Temporal range: Eocene,
|Cast of the skeleton, French National Museum of Natural History in the Paris|
Synonyms of U. anceps
Uintatherium ("Beast of the Uinta Mountains") is an extinct genus of herbivorous mammal that lived during the Eocene epoch. Two species are currently recognized: U. anceps from the United States during the Early to Middle Eocene (56–38 million years ago) and U. insperatus of Middle to Late Eocene (48–34 million years ago) China.
Uintatherium was a large browsing animal. With a skull 76 cm (30 in) long, 1.5 m (4 ft 11 in) tall at the shoulder, body length of about 4 m (13 ft) and a weight up to 2 tonnes, it was similar to today's rhinoceros, both in size and in shape. Its legs were robust to sustain the weight of the animal and were equipped with hooves. Moreover, a Uintathere's sternum was made up of horizontal segments, unlike today's rhinos, which have compressed vertical segments.

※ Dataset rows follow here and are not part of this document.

(** ** Logging a block *)

(** C23: [log_write] adds the block of a held buffer to the transaction.  A block that is in the log already is absorbed, a new one takes the next
    entry and is pinned in the cache; the log stays well-formed.  It
    panics exactly if the log is full or no operation is under way. *)
Theorem log_write_correct {HF : Fuel} me q W V D L H start s b n :
  binv me q W V D L H s -> H !! b = Some n -> log_inv start L (k_log s) ->
  0 <= n < 2 ^ 31 -> home start n ->
  if decide (LOGSIZE <= lh_n (k_log s) \/ log_size (k_log s) - 1 <= lh_n (k_log s))
  then log_write b s = Panic "too big a transaction"
  else if decide (log_outstanding (k_log s) < 1)
  then log_write b s = Panic "log_write outside of trans"
  else exists s', log_write b s = Done tt s' /\
         binv me q W V D ({[n]} ∪ L) H s' /\ log_inv start ({[n]} ∪ L) (k_log s') /\
         lh_n (k_log s') = (if decide (n ∈ L) then lh_n (k_log s) else lh_n (k_log s) + 1).
Proof.
  intros Hinv Hb Hl Hn Hh. pose proof (binv_quiet _ _ _ _ _ _ _ _ Hinv) as Hq.
  pose proof (acquire_eq (lk := log_lockL) s (quiet_cpu _ _ _ Hq) (li_lock _ _ _ Hl)) as Ha.
  set (s1 := locked log_lockL s) in Ha.
  assert (Hg : forall A (f : log -> A), lget f s1 = Done (f (set_log_lock true (k_log s))) s1) by done.
  case_decide as Hfull.
  { unfold log_write. rewrite (bind_done _ _ _ _ _ Ha), !(bind_done _ _ _ _ _ (Hg _ _)).
    cbn [lh_n log_size set_log_lock]. apply bind_panic.
    by replace (_ || _) with true by lia. }
  case_decide as Hout.
  - unfold log_write. rewrite (bind_done _ _ _ _ _ Ha), !(bind_done _ _ _ _ _ (Hg _ _)).
    cbn [lh_n log_size set_log_lock].
    rewrite (bind_done _ _ _ tt s1); [|replace (_ || _) with false by lia; done].
    rewrite (bind_done _ _ _ _ _ (Hg _ _)). cbn [log_outstanding set_log_lock].
    apply bind_panic. by destruct (Z.ltb_spec (log_outstanding (k_log s)) 1); [|lia].
  - assert (Hw : wp (log_write b) s (fun _ s' => binv me q W V D ({[n]} ∪ L) H s' /\
      log_inv start ({[n]} ∪ L) (k_log s') /\
      lh_n (k_log s') = (if decide (n ∈ L) then lh_n (k_log s) else lh_n (k_log s) + 1))).
    { eapply (wp_log_write me q); [done|done|done|done|done|lia|lia|].
      intros s' Hinv' Hl' E _. split_and!; [done|done|]. rewrite E. by case_decide. }
    destruct Hw as ([] & s' & Hrun & HQ). by exists s'.
Qed.

(** A kernel in a transaction that holds block 100. *)
Definition demo_hold : K nat :=
  begin_op ;;
  bread ROOTDEV 100.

Its most unusual feature was the skull, which is both large and strongly built, but simultaneously flat and concave: this feature is rare and, apart from some brontotheres, not regularly characteristic of any other known mammal. Its cranial cavity was exceptionally small due to the walls of the cranium being exceedingly thick. The weight of the skull was mitigated by numerous sinuses permeating the walls of the cranium, like those in an elephant's skull.
The large upper canine teeth might have served as formidable defensive weapons, and superficially resembled those of saber-toothed cats. Sexually dimorphic, the teeth were larger in males than in females. However, they also might have used them to pluck the aquatic plants from marshes that seem to have comprised their diet.
The skulls of the males bore six prominent knob-like ossicones that grew from the frontal region of the skull at 5–25 cm (2.0–9.8 in) high. The function of these structures is unknown. They may have been of use in defense and/or sexual display.
Discovery and taxonomy
Fossils of Uintatherium were first discovered in the Bridger Basin near Fort Bridger by Lieutenant W. N. Wann in September 1870 and were later described as a new species of Titanotherium, Titanotherium anceps, by Othniel Marsh in 1871. The specimen (YPM 11030) only consisted of several skull pieces, including the right parietal horn, and fragmentary postcrania. The following year, Marsh and Joseph Leidy collected in the Eocene Beds near Fort Bridger while Edward Cope, Marsh's competitor, excavated in the Washakie Basin. In August 1872, Leidy named Uintatherium robustum based on a posterior skull and partial mandibles (ANSP 12607). Another specimen discovered by Leidy's crews consisting of a canine was named Uintamastix atrox and was thought to have been a saber-toothed and carnivorous.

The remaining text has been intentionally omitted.